• Task:
Using the entries that follow, establish how many lines contain the word "given" and give only that figure.

-------- Data for the task

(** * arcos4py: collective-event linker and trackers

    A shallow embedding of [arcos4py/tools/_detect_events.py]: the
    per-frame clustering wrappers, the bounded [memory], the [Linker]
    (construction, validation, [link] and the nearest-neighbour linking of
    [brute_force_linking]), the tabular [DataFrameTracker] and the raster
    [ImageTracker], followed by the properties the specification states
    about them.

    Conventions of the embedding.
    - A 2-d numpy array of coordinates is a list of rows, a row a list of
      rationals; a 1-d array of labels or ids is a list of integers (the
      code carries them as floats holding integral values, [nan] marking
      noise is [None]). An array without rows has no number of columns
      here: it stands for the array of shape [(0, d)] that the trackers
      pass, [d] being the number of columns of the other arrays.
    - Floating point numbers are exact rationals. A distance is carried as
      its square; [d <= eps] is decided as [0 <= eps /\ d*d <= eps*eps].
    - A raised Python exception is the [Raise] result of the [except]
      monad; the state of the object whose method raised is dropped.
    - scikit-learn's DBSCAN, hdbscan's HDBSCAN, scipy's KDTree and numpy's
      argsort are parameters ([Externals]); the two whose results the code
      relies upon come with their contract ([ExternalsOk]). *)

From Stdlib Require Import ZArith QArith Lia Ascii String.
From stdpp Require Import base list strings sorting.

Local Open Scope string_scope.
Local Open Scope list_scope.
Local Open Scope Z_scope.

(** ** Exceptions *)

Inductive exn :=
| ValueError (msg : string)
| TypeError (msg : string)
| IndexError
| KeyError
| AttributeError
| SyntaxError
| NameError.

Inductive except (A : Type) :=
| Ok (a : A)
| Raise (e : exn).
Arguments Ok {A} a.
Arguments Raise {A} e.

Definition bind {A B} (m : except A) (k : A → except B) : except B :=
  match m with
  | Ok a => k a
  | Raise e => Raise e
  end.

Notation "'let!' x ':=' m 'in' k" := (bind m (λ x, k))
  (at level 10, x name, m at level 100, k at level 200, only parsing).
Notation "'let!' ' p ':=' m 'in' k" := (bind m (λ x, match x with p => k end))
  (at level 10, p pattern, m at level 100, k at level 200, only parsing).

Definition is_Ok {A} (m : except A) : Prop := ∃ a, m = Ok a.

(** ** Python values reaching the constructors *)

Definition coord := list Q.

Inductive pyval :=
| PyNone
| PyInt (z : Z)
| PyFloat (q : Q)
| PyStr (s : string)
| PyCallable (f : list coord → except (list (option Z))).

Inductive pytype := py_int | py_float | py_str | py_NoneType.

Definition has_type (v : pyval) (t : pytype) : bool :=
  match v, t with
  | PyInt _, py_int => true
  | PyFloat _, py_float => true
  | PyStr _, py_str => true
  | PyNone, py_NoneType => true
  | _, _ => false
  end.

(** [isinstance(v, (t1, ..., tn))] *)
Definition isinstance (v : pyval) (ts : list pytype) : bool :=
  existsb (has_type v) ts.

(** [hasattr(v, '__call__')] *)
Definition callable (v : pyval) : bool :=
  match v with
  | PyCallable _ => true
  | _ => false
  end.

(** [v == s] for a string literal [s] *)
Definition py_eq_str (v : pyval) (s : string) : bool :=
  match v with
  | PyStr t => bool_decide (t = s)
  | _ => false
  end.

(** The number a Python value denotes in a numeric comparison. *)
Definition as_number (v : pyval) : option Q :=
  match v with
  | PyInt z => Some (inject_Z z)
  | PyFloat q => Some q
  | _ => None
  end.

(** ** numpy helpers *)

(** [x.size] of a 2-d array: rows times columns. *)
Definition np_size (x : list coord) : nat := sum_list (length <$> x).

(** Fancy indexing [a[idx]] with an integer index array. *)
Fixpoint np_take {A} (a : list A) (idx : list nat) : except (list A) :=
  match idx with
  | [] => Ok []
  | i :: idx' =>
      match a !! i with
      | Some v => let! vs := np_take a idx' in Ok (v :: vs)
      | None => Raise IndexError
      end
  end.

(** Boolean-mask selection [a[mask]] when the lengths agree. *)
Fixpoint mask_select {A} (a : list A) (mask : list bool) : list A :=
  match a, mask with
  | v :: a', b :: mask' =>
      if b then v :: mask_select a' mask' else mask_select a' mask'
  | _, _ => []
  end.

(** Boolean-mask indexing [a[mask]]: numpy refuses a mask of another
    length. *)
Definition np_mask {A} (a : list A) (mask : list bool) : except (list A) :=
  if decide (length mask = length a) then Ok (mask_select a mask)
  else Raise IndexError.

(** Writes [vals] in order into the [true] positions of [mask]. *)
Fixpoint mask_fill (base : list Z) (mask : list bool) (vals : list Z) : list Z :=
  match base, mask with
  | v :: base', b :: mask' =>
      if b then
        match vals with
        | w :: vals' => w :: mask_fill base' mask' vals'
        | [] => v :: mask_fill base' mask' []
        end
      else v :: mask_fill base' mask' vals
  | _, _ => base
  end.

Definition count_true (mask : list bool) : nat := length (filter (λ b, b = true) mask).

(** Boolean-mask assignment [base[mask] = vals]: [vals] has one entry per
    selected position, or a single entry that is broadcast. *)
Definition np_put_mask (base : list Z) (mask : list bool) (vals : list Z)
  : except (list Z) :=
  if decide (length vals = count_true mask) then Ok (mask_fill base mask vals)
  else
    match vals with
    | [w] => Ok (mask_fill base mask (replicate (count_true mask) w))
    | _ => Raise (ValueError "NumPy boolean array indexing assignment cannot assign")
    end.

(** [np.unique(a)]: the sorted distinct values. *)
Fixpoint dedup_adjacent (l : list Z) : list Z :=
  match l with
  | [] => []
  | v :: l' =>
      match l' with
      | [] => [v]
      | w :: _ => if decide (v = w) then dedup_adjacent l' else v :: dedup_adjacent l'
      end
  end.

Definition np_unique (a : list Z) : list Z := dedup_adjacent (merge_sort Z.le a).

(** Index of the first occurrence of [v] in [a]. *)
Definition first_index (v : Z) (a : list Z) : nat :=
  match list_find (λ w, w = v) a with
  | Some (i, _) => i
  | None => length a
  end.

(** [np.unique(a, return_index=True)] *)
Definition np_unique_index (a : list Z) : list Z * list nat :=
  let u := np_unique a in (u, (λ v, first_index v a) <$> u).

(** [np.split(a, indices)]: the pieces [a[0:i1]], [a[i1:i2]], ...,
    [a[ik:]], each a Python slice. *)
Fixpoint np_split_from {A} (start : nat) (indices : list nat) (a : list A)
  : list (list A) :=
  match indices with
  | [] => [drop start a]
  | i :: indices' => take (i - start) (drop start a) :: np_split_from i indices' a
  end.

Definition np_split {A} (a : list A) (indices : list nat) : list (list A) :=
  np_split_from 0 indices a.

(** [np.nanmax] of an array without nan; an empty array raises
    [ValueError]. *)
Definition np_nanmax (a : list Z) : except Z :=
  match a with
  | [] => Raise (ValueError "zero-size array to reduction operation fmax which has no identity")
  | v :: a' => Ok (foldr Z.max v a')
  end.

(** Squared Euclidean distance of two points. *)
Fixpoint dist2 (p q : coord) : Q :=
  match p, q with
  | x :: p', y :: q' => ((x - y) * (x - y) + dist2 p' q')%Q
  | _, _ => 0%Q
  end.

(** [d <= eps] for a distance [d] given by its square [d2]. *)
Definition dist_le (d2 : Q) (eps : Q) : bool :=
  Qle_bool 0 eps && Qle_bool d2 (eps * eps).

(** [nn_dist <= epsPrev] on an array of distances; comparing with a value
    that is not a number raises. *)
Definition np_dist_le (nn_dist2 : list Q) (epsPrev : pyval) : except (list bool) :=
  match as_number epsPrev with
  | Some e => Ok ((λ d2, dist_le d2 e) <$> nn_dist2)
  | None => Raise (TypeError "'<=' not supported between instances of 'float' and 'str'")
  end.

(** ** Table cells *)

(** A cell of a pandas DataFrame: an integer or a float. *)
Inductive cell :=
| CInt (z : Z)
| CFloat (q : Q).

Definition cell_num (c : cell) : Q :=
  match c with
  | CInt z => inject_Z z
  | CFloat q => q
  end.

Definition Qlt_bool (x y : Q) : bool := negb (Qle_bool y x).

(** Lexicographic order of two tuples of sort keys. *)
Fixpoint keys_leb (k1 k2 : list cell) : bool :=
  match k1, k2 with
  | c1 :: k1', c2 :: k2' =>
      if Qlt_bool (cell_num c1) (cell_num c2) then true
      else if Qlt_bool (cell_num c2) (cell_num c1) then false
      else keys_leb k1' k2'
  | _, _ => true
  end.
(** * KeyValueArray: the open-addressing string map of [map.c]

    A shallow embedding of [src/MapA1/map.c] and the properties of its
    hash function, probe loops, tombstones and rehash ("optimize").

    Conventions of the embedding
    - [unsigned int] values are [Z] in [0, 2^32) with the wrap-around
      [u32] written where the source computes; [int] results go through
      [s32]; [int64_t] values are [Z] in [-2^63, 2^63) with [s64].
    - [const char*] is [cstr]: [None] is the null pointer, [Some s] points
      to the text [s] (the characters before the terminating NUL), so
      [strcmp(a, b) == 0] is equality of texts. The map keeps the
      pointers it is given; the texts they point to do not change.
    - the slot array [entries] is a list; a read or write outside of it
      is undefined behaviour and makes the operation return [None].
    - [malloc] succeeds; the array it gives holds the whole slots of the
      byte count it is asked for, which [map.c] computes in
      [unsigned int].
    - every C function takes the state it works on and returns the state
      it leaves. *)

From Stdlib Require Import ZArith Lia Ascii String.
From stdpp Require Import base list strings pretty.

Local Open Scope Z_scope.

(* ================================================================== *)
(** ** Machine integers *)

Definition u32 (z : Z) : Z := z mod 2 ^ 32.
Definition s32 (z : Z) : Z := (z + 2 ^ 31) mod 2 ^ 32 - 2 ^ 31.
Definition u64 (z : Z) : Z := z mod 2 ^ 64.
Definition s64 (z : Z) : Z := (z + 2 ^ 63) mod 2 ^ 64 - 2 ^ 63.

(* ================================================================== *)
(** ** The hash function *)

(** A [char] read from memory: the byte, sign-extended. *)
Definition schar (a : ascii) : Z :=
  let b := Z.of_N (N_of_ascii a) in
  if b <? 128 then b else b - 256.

----------------

• Result of the exercise:
2